**Dataset records**
Lemma write_with_backup_runs tags p bs (fs : FileSys) :
  fs !! file_key (atomic_temp_path tags.1 p) = None →
  fs !! file_key (atomic_temp_path tags.2 (backup_path p)) = None →
  write_file_atomically_with_backup tags p bs [] fs
  = (Done tt, [], <[file_key (backup_path p) := bs]> (<[file_key p := bs]> fs)).
Proof.
  intros H1 H2. unfold write_file_atomically_with_backup, mbind, io_bind.
  rewrite write_file_atomically_runs by done.
  apply write_file_atomically_runs. rewrite lookup_insert_ne; [done|].
  apply not_eq_sym, backup_temp_ne.
Qed.
Definition summary_counts_by_storage_type (s : GraphStore)
    : nat * nat * gmap string nat * gmap string nat :=
  (size (nodes s), size (rels s),
   (λ ids, size ids) <$> nodes_by_label s, (λ ids, size ids) <$> rels_by_type s).

(** ** The representation invariant *)

Definition has_label (s : GraphStore) (label : string) (id : Z) : Prop :=
  ∃ node, nodes s !! id = Some node ∧ label ∈ sn_labels node.
Definition has_prop_key (s : GraphStore) (k : string * ValueKey) (id : Z) : Prop :=
  ∃ node v, nodes s !! id = Some node ∧ sn_props node !! k.1 = Some v ∧
            ValueKey_from_value v = Some k.2.
Definition has_label_prop_key (s : GraphStore) (k : string * string * ValueKey)
    (id : Z) : Prop :=
  ∃ node v, nodes s !! id = Some node ∧ k.1.1 ∈ sn_labels node ∧
            sn_props node !! k.1.2 = Some v ∧ ValueKey_from_value v = Some k.2.
Definition rel_at {K} (s : GraphStore) (f : StoredRel → K) (k : K) (id : Z) : Prop :=
  ∃ rel, rels s !! id = Some rel ∧ f rel = k.

Record store_wf (s : GraphStore) : Prop := {
  wf_node_id id node : nodes s !! id = Some node → sn_id node = id;
  wf_rel_id id rel : rels s !! id = Some rel → sr_id rel = id;
  wf_label : idx_spec (nodes_by_label s) (has_label s);
  wf_props : node_props_dirty s = false → idx_spec (node_props s) (has_label_prop_key s);
  wf_props_any : node_props_dirty s = false → idx_spec (node_props_any s) (has_prop_key s);
  wf_type : idx_spec (rels_by_type s) (rel_at s sr_rel_type);
  wf_out : idx_spec (outgoing s) (rel_at s (λ r, (sr_from r, sr_rel_type r)));
  wf_in : idx_spec (incoming s) (rel_at s (λ r, (sr_to r, sr_rel_type r)));
  wf_out_any : idx_spec (outgoing_any s) (rel_at s sr_from);
  wf_in_any : idx_spec (incoming_any s) (rel_at s sr_to);
}.

(** What a store denotes: its graph and its counters; the indexes are derived. *)
Definition same_graph (s t : GraphStore) : Prop :=
  nodes s = nodes t ∧ rels s = rels t ∧
  next_node_id s = next_node_id t ∧ next_rel_id s = next_rel_id t.

(** Every relationship has both its ends in the store. *)
Definition no_dangling (s : GraphStore) : Prop :=
  ∀ id rel, rels s !! id = Some rel →
    is_Some (nodes s !! sr_from rel) ∧ is_Some (nodes s !! sr_to rel).

End store.

(** ** The keys a node is indexed under *)

Section keys.
Context `{SerdeNumber}.

Definition value_keys (props : list (string * Value)) : list (string * ValueKey) :=
  omap (λ e, pair e.1 <$> ValueKey_from_value e.2) props.

Definition any_keys (node : StoredNode) : list (string * ValueKey) :=
  value_keys (bt_iter (sn_props node)).

Definition scoped_keys (node : StoredNode) : list (string * string * ValueKey) :=
  concat (map (λ label, map (λ k, (label, k.1, k.2)) (any_keys node)) (sn_labels node)).

Lemma elem_of_any_keys node k vk :
  (k, vk) ∈ any_keys node ↔
  ∃ v, sn_props node !! k = Some v ∧ ValueKey_from_value v = Some vk.
Proof.
  unfold any_keys, value_keys. rewrite list_elem_of_omap. split.
  - intros ([k' v] & Hin & Hv). cbn in Hv. apply elem_of_bt_iter in Hin.
    destruct (ValueKey_from_value v) eqn:Hvk; cbn in Hv; simplify_eq. eauto.
  - intros (v & Hin & Hv). exists (k, v). rewrite elem_of_bt_iter. split; [done|].
    cbn. by rewrite Hv.
Qed.

Lemma elem_of_scoped_keys node l k vk :
  (l, k, vk) ∈ scoped_keys node ↔ l ∈ sn_labels node ∧ (k, vk) ∈ any_keys node.
Proof.
  unfold scoped_keys. rewrite list_elem_of_In, in_concat. split.
  - intros (ks & (l' & <- & Hl')%in_map_iff & ([k' vk'] & [= -> -> ->] & Hk)%in_map_iff).
    by rewrite !list_elem_of_In.
  - rewrite !list_elem_of_In. intros [Hl Hk]. eexists. split.
    + by apply (in_map (λ label, map (λ k, (label, k.1, k.2)) (any_keys node))).
    + by apply (in_map (λ k, (l, k.1, k.2)) _ (k, vk)).
Qed.

(** The loops over [node.props] are loops over the keys. *)
Lemma foldl_value_keys {S} (op : S → string * ValueKey → S) props m :
  foldl (λ m '(key, value),
           match ValueKey_from_value value with
           | Some value_key => op m (key, value_key)
           | None => m
           end) m props
  = foldl op m (value_keys props).
Proof.
  revert m. induction props as [|[k v] props IH]; intros m; cbn; [done|].
  by destruct (ValueKey_from_value v); cbn.
Qed.

Lemma foldl_scoped_keys {S} (op : S → string * string * ValueKey → S) node m :
  foldl (λ m label,
           foldl (λ m '(key, value),
                    match ValueKey_from_value value with
                    | Some value_key => op m (label, key, value_key)
                    | None => m
                    end) m (bt_iter (sn_props node))) m (sn_labels node)
  = foldl op m (scoped_keys node).
Proof.
  assert (∀ l ks m, foldl (λ m k, op m (l, k.1, k.2)) m ks
                    = foldl op m (map (λ k, (l, k.1, k.2)) ks)) as Hmap.
  { intros l ks. induction ks as [|k ks IH]; intros m'; cbn; [done|apply IH]. }
  unfold scoped_keys. rewrite <-foldl_concat. revert m.
  induction (sn_labels node) as [|l ls IH]; intros m; cbn; [done|].
  rewrite (foldl_value_keys (λ m k, op m (l, k.1, k.2))), Hmap. apply IH.
Qed.

(** *** What each loop does to each index *)

Lemma index_node_labels_eq node s :
  index_node_labels node s =
  set_nodes_by_label (idx_insert_all (nodes_by_label s) (sn_labels node) (sn_id node)) s.
Proof. done. Qed.

Lemma index_node_props_eq node s :
  index_node_props node s =
  set_property_cache (idx_insert_all (node_props s) (scoped_keys node) (sn_id node))
    (idx_insert_all (node_props_any s) (any_keys node) (sn_id node))
    (node_props_dirty s) s.
Proof.
  unfold index_node_props, idx_insert_all. f_equal.
  - by rewrite (foldl_scoped_keys (λ m k, idx_insert m k (sn_id node))).
  - by rewrite (foldl_value_keys (λ m k, idx_insert m k (sn_id node))).
Qed.

Lemma deindex_node_eq node s :
  deindex_node node s =
  set_nodes_by_label (idx_remove_all (nodes_by_label s) (sn_labels node) (sn_id node))
    (set_property_cache (idx_remove_all (node_props s) (scoped_keys node) (sn_id node))
      (idx_remove_all (node_props_any s) (any_keys node) (sn_id node))
      (node_props_dirty s) s).
Proof.
  unfold deindex_node, idx_remove_all.
  rewrite (foldl_value_keys (λ m k, remove_index_entry m k (sn_id node))).
  rewrite <-(foldl_scoped_keys (λ m k, remove_index_entry m k (sn_id node))).
  generalize (nodes_by_label s) (node_props s).
  induction (sn_labels node) as [|l ls IH]; intros m1 m2; [done|]. cbn. apply IH.
Qed.
End keys.

(** ** The invariant: every operation preserves it *)

Section wf.
Context `{SerdeNumber}.
Implicit Types (s t : GraphStore) (node : StoredNode) (rel : StoredRel).

#[global] Instance same_graph_equiv : Equivalence same_graph.
Proof. unfold same_graph. split; [done| |]; red; naive_solver congruence. Qed.

Lemma has_label_ext s t l i : nodes s = nodes t → has_label s l i ↔ has_label t l i.
Proof. unfold has_label. by intros ->. Qed.
Lemma has_prop_key_ext s t k i :
  nodes s = nodes t → has_prop_key s k i ↔ has_prop_key t k i.
Proof. unfold has_prop_key. by intros ->. Qed.
Lemma has_label_prop_key_ext s t k i :
  nodes s = nodes t → has_label_prop_key s k i ↔ has_label_prop_key t k i.
Proof. unfold has_label_prop_key. by intros ->. Qed.
Lemma rel_at_ext {K} s t (f : StoredRel → K) k i :
  rels s = rels t → rel_at s f k i ↔ rel_at t f k i.
Proof. unfold rel_at. by intros ->. Qed.

Lemma default_wf : store_wf GraphStore_default.
Proof.
  split; cbn; try done; intros; (eapply idx_spec_iff; [apply idx_spec_empty|]);
    intros k i; split; try done; unfold has_label, has_prop_key, has_label_prop_key, rel_at;
    cbn; setoid_rewrite lookup_empty; naive_solver.
Qed.

(** The facts about relationship indexes come in fives. *)
Record rel_indexes_ok s (P : StoredRel → Z → Prop) : Prop := {
  rio_type : idx_spec (rels_by_type s) (λ k i, ∃ r, P r i ∧ sr_rel_type r = k);
  rio_out : idx_spec (outgoing s) (λ k i, ∃ r, P r i ∧ (sr_from r, sr_rel_type r) = k);
  rio_in : idx_spec (incoming s) (λ k i, ∃ r, P r i ∧ (sr_to r, sr_rel_type r) = k);
  rio_out_any : idx_spec (outgoing_any s) (λ k i, ∃ r, P r i ∧ sr_from r = k);
  rio_in_any : idx_spec (incoming_any s) (λ k i, ∃ r, P r i ∧ sr_to r = k);
}.

Lemma rel_indexes_iff s P Q :
  (∀ r i, P r i ↔ Q r i) → rel_indexes_ok s P → rel_indexes_ok s Q.
Proof.
  intros HPQ [H1 H2 H3 H4 H5].
  split; (eapply idx_spec_iff; [eassumption|]); cbn; intros; by setoid_rewrite HPQ.
Qed.

Lemma rel_indexes_empty s :
  rels_by_type s = ∅ → outgoing s = ∅ → incoming s = ∅ →
  outgoing_any s = ∅ → incoming_any s = ∅ → rel_indexes_ok s (λ _ _, False).
Proof.
  intros H1 H2 H3 H4 H5.
  split; rewrite ?H1, ?H2, ?H3, ?H4, ?H5;
    (eapply idx_spec_iff; [apply idx_spec_empty|]); naive_solver.
Qed.

Lemma index_relationship_ok s P rel :
  rel_indexes_ok s P →
  rel_indexes_ok (index_relationship rel s) (λ r i, (r = rel ∧ i = sr_id rel) ∨ P r i).
Proof.
  intros [H1 H2 H3 H4 H5].
  split; cbn; (eapply idx_spec_iff; [apply idx_spec_insert; eassumption|]);
    cbn; naive_solver.
Qed.

(** Removing an entry is exact when [rel] is the only relationship of its id. *)
Lemma deindex_relationship_ok s P rel :
  (∀ r, P r (sr_id rel) → r = rel) →
  rel_indexes_ok s P →
  rel_indexes_ok (deindex_relationship rel s) (λ r i, P r i ∧ i ≠ sr_id rel).
Proof.
  intros Huniq [H1 H2 H3 H4 H5].
  split; cbn; (eapply idx_spec_iff; [apply idx_spec_remove; eassumption|]);
    cbn; intros k i; (destruct (decide (i = sr_id rel)) as [->|]; [|naive_solver]);
    (split; [|naive_solver]); intros [(r & Hr & Hk) Hn]; destruct Hn;
    rewrite (Huniq r Hr) in Hk; done.
Qed.

Lemma wf_rel_indexes s :
  store_wf s → rel_indexes_ok s (λ r i, rels s !! i = Some r).
Proof. intros Hwf. by destruct Hwf. Qed.

(** Assembling [store_wf] from its groups. *)
Lemma store_wf_intro s :
  (∀ id node, nodes s !! id = Some node → sn_id node = id) →
  (∀ id rel, rels s !! id = Some rel → sr_id rel = id) →
  idx_spec (nodes_by_label s) (has_label s) →
  (node_props_dirty s = false →
    idx_spec (node_props s) (has_label_prop_key s) ∧
    idx_spec (node_props_any s) (has_prop_key s)) →
  rel_indexes_ok s (λ r i, rels s !! i = Some r) →
  store_wf s.
Proof. intros ??? Hp []. split; try done; intros; by apply Hp. Qed.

**What you will do**
Everything in the material above from the line that has "m (scoped_keys node)." through the line that has "- by rewrite (foldl_scoped_keys" must be duplicated exactly, with no other lines given.

**Answer space**
  = foldl op m (scoped_keys node).
Proof.
  assert (∀ l ks m, foldl (λ m k, op m (l, k.1, k.2)) m ks
                    = foldl op m (map (λ k, (l, k.1, k.2)) ks)) as Hmap.
  { intros l ks. induction ks as [|k ks IH]; intros m'; cbn; [done|apply IH]. }
  unfold scoped_keys. rewrite <-foldl_concat. revert m.
  induction (sn_labels node) as [|l ls IH]; intros m; cbn; [done|].
  rewrite (foldl_value_keys (λ m k, op m (l, k.1, k.2))), Hmap. apply IH.
Qed.

(** *** What each loop does to each index *)

Lemma index_node_labels_eq node s :
  index_node_labels node s =
  set_nodes_by_label (idx_insert_all (nodes_by_label s) (sn_labels node) (sn_id node)) s.
Proof. done. Qed.

Lemma index_node_props_eq node s :
  index_node_props node s =
  set_property_cache (idx_insert_all (node_props s) (scoped_keys node) (sn_id node))
    (idx_insert_all (node_props_any s) (any_keys node) (sn_id node))
    (node_props_dirty s) s.
Proof.
  unfold index_node_props, idx_insert_all. f_equal.
  - by rewrite (foldl_scoped_keys (λ m k, idx_insert m k (sn_id node))).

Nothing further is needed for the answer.